## Problem
Below are lines of data; count those that contain "accepts" and give the total alone.

Saved data entries:
"""
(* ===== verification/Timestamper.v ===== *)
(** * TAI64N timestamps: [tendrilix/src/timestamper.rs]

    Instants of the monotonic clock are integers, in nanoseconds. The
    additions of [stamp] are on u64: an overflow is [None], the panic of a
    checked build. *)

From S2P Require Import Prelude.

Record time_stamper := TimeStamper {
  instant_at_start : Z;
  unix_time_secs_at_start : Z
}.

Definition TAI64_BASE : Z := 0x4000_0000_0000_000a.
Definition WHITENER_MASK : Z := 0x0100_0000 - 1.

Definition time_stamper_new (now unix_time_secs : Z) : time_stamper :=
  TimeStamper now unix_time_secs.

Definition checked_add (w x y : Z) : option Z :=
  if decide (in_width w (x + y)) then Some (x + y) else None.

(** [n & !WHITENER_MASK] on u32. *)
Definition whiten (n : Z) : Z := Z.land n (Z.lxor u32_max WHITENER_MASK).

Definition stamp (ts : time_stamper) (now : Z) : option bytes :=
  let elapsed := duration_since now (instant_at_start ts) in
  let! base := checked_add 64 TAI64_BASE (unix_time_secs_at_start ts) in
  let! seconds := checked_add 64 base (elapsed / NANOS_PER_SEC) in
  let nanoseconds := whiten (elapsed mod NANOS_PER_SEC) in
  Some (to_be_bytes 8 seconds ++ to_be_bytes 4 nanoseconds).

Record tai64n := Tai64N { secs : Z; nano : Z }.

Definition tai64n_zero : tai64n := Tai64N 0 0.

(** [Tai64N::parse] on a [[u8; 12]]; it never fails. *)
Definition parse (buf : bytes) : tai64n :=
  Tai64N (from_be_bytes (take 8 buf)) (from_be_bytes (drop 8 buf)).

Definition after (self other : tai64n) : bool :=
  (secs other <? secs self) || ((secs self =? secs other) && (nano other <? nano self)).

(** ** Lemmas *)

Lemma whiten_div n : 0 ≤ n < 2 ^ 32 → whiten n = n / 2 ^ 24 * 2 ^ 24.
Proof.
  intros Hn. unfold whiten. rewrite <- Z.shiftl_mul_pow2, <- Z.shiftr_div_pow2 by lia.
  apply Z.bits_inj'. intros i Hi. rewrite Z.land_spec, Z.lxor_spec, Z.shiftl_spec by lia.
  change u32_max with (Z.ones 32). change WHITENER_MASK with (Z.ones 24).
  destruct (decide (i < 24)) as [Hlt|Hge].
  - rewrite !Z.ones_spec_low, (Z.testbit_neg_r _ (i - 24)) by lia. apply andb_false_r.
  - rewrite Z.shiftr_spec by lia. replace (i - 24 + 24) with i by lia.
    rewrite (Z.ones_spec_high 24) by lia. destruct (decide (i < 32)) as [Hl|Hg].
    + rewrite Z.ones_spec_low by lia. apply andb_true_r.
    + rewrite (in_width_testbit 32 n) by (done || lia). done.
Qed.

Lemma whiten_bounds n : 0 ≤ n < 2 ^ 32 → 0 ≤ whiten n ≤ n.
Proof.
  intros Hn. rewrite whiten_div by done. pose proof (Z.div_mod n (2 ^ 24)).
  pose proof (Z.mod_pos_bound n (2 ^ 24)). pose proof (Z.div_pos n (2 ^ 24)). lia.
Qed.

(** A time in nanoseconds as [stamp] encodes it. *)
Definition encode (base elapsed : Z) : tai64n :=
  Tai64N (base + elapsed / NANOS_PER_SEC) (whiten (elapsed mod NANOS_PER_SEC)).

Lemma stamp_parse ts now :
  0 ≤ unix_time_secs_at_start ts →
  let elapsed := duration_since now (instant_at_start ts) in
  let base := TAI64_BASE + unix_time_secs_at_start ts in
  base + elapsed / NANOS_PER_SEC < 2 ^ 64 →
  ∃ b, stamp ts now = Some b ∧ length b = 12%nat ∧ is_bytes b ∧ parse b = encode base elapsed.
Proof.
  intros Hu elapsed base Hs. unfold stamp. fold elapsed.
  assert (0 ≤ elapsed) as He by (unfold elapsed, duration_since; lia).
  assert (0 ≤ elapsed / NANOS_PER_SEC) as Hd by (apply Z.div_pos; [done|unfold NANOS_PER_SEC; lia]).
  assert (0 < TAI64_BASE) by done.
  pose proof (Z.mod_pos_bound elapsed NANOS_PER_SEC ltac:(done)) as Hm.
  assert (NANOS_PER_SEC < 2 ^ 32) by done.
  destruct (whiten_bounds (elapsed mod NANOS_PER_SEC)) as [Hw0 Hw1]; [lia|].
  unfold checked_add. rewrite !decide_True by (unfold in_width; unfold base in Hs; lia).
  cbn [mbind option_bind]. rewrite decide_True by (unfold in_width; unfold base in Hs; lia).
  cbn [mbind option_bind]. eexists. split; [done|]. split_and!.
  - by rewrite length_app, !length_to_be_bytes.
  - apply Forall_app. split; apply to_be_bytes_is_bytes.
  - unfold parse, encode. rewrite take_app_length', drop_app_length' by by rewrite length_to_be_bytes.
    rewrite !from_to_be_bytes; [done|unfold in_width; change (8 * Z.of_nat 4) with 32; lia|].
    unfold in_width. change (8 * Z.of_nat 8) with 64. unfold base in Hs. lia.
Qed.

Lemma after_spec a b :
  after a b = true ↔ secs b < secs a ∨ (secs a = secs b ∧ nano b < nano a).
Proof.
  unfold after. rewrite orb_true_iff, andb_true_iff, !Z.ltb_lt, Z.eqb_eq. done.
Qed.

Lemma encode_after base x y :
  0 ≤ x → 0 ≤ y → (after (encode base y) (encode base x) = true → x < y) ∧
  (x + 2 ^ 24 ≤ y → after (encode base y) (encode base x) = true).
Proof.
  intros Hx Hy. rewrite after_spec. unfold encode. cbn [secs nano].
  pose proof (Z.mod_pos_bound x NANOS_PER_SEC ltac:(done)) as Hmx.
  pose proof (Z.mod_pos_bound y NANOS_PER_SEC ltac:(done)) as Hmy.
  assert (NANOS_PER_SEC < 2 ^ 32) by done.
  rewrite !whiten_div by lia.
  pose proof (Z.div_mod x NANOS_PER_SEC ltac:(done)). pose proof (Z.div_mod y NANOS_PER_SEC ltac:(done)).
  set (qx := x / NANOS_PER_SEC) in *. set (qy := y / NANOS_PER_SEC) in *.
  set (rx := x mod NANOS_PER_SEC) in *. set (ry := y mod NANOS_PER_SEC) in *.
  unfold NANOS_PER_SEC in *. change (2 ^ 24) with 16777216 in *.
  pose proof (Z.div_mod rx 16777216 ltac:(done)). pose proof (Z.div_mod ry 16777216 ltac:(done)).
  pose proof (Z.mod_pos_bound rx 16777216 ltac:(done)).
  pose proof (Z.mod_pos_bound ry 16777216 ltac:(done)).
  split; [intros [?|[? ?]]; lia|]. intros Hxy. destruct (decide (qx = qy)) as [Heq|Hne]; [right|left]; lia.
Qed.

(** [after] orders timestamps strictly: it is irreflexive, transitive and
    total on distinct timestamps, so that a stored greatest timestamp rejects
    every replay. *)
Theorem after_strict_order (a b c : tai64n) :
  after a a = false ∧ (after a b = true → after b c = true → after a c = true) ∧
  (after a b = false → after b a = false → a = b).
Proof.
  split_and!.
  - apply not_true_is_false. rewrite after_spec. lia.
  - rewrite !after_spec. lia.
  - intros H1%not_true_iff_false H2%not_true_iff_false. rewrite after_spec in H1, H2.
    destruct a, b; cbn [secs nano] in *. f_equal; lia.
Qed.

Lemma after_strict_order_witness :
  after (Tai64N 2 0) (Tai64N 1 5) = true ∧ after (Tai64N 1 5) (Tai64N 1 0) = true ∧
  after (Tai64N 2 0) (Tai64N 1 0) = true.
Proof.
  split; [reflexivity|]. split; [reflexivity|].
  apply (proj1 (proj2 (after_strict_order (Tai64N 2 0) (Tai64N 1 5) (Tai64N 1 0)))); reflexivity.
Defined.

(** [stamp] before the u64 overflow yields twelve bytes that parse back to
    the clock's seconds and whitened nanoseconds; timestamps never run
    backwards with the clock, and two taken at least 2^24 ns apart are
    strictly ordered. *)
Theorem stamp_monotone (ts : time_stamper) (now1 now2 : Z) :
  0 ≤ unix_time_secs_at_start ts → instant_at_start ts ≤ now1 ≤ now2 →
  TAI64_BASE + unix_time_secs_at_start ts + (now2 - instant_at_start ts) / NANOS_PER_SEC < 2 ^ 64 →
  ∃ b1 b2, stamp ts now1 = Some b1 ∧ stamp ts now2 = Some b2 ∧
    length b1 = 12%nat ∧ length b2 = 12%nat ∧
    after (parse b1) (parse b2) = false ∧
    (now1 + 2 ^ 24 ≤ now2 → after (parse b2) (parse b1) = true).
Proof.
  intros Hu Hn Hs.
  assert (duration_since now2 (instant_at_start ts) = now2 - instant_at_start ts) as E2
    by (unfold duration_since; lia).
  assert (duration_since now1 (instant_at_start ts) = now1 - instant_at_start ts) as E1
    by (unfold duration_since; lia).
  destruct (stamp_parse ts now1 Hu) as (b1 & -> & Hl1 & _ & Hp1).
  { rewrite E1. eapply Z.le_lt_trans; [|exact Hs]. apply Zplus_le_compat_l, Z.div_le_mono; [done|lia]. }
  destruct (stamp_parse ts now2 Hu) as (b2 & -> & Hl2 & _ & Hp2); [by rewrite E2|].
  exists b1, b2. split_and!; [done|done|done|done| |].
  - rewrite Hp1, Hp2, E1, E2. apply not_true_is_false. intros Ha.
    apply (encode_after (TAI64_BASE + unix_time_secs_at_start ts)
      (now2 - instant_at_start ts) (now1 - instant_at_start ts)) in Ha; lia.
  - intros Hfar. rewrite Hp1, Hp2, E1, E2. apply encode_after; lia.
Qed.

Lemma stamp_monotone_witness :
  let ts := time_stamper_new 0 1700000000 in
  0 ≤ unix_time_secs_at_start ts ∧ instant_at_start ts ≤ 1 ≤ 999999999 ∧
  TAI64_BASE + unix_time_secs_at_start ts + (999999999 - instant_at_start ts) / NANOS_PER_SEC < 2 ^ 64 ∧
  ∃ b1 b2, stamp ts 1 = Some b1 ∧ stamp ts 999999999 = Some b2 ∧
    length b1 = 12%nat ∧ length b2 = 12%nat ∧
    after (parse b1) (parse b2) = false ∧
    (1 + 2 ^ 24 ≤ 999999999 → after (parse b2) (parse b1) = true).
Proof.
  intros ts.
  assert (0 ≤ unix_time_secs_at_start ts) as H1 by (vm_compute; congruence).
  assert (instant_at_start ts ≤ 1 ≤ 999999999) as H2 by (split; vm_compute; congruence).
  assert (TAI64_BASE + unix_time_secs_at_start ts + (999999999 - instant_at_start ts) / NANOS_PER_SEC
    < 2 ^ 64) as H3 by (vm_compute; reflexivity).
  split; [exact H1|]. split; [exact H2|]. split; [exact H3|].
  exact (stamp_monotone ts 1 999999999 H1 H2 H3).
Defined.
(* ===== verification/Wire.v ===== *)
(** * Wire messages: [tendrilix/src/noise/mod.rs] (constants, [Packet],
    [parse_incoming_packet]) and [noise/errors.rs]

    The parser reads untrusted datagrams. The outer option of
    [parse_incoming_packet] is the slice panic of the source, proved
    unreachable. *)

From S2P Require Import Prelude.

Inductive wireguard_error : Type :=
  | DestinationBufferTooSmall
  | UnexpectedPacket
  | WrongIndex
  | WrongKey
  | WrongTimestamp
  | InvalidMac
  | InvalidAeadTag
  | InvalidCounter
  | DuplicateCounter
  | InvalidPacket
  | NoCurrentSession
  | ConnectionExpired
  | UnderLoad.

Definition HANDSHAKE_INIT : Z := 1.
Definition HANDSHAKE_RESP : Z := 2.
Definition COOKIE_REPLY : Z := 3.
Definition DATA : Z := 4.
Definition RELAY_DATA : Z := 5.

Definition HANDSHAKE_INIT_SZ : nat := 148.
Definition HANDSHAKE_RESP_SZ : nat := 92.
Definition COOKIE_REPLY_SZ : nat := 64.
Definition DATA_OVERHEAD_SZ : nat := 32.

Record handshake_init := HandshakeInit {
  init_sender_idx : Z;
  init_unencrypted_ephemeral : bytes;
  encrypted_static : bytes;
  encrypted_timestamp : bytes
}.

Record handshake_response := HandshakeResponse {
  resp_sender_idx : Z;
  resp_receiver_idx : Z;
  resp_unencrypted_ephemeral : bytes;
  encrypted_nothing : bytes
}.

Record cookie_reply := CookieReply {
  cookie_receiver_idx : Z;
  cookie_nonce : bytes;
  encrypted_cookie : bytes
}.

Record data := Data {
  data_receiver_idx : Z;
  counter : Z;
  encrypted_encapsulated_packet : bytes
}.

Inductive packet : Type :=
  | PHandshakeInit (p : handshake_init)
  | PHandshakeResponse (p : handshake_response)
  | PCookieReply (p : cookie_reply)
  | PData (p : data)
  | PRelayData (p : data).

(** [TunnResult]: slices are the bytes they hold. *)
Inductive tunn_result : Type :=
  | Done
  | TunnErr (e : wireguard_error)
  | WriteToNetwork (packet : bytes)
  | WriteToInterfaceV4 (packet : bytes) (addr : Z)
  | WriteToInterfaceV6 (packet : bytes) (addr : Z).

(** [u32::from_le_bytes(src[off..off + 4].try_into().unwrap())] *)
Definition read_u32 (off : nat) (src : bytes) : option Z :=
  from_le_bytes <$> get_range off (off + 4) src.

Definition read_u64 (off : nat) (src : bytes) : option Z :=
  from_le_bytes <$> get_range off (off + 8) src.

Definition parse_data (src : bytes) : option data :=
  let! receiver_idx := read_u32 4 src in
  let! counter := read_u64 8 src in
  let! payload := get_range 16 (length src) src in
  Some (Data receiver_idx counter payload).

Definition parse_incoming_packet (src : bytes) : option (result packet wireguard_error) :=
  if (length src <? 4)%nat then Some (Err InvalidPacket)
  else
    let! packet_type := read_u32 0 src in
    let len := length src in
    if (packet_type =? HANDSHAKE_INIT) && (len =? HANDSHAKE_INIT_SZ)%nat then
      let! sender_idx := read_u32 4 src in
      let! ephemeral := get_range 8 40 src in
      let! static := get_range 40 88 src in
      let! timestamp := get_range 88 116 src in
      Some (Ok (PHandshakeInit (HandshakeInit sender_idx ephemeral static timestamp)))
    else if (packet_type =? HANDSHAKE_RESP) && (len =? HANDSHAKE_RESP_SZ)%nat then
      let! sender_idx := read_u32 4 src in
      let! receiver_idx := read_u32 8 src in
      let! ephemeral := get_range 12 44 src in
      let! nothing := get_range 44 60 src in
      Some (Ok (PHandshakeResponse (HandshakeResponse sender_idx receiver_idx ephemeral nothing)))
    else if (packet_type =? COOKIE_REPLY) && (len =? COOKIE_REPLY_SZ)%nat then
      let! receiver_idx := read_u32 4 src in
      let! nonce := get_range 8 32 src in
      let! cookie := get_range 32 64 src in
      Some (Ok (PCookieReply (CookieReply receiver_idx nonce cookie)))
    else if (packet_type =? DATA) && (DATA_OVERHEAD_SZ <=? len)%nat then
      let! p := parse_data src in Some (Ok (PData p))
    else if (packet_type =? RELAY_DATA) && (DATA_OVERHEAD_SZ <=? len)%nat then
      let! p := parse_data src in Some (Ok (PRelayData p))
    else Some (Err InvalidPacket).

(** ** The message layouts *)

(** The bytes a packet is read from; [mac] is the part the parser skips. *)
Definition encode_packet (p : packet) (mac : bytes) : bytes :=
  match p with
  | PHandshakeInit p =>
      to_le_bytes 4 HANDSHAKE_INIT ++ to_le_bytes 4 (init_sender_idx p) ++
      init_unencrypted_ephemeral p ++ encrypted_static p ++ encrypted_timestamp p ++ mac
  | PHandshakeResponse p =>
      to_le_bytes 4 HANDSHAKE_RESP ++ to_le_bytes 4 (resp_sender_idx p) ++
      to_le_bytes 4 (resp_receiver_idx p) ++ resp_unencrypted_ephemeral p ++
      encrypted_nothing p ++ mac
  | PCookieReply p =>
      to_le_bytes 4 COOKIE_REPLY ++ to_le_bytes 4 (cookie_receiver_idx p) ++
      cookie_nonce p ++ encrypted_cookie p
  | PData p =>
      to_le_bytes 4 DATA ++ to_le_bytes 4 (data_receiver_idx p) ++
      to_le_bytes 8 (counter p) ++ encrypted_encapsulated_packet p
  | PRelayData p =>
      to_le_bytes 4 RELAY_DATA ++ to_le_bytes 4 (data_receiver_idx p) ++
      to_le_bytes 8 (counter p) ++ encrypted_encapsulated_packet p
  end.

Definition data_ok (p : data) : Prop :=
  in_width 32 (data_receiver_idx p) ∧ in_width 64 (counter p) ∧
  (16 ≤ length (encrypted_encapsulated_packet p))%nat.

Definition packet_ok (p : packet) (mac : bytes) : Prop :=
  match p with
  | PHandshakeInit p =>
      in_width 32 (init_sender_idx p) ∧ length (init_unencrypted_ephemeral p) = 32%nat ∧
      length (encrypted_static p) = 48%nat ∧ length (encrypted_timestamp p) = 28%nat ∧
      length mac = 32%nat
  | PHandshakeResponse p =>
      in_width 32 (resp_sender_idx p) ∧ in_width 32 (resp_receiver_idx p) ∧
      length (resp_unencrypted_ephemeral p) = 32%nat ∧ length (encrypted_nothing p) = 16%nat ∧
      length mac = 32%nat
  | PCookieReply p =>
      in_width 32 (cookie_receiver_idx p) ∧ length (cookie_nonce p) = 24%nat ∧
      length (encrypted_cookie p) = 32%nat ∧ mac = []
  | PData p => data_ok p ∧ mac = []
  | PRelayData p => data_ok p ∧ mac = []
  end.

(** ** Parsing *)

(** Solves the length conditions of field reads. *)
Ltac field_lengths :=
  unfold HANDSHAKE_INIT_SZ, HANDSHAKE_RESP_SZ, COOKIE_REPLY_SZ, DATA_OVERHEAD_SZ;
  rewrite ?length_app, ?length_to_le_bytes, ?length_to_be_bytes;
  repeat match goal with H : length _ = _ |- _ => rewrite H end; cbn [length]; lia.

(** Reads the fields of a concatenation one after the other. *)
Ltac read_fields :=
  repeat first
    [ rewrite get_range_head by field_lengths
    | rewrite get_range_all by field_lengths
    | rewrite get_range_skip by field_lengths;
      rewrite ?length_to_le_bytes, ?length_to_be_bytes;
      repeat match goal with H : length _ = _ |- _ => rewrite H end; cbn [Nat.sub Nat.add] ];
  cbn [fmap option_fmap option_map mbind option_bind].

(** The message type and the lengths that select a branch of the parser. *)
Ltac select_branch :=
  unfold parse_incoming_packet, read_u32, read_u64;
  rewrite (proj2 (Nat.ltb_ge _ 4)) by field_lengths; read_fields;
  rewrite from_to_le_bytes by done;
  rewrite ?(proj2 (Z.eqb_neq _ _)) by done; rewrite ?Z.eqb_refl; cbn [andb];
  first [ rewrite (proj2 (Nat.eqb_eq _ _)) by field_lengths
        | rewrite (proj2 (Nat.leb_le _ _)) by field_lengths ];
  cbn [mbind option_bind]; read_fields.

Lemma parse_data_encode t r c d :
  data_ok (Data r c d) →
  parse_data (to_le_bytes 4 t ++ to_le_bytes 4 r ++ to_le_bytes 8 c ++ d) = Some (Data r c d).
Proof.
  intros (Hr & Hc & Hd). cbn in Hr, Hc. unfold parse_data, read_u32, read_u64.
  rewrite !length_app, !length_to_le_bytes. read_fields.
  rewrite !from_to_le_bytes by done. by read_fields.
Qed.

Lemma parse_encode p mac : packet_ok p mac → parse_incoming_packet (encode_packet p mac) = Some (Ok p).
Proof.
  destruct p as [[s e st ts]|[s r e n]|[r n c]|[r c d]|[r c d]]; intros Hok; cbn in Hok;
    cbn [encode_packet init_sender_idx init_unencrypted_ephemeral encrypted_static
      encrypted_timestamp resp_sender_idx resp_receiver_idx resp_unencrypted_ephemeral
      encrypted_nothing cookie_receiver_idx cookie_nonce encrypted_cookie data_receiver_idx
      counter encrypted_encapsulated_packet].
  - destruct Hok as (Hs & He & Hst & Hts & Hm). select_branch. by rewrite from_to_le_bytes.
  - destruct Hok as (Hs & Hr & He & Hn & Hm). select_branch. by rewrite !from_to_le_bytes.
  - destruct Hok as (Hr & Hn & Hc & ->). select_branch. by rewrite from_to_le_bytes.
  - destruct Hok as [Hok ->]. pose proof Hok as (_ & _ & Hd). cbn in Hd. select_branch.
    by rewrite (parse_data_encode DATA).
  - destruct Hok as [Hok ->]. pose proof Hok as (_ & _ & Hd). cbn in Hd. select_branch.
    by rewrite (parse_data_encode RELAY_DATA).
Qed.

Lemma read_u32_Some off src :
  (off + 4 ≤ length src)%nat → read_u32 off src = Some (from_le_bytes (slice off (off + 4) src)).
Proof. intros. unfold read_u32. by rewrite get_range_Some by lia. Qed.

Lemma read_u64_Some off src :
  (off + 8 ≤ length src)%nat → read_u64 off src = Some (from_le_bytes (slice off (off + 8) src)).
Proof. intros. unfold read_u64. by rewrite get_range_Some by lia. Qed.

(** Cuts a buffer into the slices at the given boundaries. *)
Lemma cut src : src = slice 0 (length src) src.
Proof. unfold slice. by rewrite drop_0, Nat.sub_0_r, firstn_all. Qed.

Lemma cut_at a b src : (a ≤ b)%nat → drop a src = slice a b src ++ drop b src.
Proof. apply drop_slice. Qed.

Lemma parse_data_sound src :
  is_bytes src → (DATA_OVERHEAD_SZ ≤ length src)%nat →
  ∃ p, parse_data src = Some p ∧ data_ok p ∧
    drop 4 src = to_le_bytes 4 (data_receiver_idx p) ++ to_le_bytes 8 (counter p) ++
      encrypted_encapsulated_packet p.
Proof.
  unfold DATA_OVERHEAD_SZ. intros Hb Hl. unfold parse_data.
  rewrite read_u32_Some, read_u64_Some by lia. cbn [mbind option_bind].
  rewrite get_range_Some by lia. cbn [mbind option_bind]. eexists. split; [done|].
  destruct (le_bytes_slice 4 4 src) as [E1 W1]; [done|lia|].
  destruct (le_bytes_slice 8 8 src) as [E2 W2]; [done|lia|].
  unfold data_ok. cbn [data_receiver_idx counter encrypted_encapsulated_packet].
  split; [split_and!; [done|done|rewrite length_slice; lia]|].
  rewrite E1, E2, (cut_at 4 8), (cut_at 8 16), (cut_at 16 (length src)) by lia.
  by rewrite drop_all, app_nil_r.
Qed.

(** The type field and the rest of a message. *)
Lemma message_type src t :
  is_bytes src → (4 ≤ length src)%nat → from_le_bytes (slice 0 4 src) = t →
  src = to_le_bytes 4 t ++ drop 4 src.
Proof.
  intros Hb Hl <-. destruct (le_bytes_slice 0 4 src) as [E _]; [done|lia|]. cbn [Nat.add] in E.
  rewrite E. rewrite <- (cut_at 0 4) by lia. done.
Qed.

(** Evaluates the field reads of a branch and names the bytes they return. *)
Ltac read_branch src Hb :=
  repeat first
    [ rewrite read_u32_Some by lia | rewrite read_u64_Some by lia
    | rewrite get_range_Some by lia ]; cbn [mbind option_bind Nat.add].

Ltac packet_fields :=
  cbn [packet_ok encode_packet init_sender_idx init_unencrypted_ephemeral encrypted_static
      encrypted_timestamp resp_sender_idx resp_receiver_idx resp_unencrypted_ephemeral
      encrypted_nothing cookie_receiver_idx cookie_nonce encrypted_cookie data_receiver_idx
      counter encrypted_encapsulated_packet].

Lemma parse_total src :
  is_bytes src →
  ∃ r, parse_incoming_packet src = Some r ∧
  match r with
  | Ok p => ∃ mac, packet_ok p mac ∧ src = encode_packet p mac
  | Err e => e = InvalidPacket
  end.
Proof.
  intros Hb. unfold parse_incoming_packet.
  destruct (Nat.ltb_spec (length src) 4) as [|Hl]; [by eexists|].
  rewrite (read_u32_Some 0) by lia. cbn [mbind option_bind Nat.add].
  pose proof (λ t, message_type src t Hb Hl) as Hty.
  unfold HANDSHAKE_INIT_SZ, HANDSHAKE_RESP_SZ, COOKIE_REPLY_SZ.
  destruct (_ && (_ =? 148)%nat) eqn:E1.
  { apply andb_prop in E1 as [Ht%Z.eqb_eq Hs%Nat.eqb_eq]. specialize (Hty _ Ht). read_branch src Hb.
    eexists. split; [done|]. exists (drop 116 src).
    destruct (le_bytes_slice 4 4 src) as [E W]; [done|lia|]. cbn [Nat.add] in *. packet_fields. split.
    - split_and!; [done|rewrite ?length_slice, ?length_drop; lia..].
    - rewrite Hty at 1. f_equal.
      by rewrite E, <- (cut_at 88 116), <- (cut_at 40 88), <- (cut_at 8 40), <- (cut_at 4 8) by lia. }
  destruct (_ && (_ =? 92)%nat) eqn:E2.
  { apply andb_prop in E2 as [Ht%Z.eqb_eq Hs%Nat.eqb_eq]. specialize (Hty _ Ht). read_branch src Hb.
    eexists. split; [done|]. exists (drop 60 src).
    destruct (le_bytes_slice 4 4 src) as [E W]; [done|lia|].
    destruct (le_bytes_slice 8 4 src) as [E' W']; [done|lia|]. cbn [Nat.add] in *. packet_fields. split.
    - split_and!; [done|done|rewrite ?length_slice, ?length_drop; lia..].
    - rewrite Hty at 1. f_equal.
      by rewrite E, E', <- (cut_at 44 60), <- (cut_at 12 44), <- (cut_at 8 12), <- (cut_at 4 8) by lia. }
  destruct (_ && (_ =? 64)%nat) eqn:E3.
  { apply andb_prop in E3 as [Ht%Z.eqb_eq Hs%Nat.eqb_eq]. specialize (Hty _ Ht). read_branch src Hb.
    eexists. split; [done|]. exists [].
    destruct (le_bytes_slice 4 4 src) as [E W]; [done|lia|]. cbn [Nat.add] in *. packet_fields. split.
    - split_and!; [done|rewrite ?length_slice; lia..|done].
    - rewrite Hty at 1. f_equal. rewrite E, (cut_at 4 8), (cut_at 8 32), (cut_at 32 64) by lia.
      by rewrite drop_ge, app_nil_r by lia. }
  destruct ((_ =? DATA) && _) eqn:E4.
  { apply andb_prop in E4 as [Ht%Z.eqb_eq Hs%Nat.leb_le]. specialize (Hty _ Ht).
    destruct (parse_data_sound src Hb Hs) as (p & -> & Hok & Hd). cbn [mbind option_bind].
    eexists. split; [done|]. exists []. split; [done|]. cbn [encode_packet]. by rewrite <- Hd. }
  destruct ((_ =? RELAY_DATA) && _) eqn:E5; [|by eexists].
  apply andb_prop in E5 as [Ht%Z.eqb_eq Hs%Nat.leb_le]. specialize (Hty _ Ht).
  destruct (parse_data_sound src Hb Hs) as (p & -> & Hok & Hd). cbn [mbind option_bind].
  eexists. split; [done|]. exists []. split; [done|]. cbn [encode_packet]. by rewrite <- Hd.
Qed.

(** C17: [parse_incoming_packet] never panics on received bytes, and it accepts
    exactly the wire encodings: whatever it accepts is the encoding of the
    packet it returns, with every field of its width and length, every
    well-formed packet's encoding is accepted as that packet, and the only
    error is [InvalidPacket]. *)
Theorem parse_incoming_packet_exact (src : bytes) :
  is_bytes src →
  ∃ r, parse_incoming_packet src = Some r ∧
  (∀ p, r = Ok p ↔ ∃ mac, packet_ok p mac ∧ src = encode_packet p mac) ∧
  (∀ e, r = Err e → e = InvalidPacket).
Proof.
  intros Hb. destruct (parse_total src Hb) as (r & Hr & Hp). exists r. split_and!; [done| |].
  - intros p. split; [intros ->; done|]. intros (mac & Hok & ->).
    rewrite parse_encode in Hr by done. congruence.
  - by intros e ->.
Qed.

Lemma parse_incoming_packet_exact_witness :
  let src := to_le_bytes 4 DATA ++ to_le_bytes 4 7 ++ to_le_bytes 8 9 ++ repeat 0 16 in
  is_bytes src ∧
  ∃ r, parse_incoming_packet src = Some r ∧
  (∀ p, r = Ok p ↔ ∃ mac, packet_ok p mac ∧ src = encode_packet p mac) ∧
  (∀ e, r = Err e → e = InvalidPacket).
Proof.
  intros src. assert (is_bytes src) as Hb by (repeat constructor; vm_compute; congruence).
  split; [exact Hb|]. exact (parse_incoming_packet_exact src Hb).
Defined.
"""
## Response
2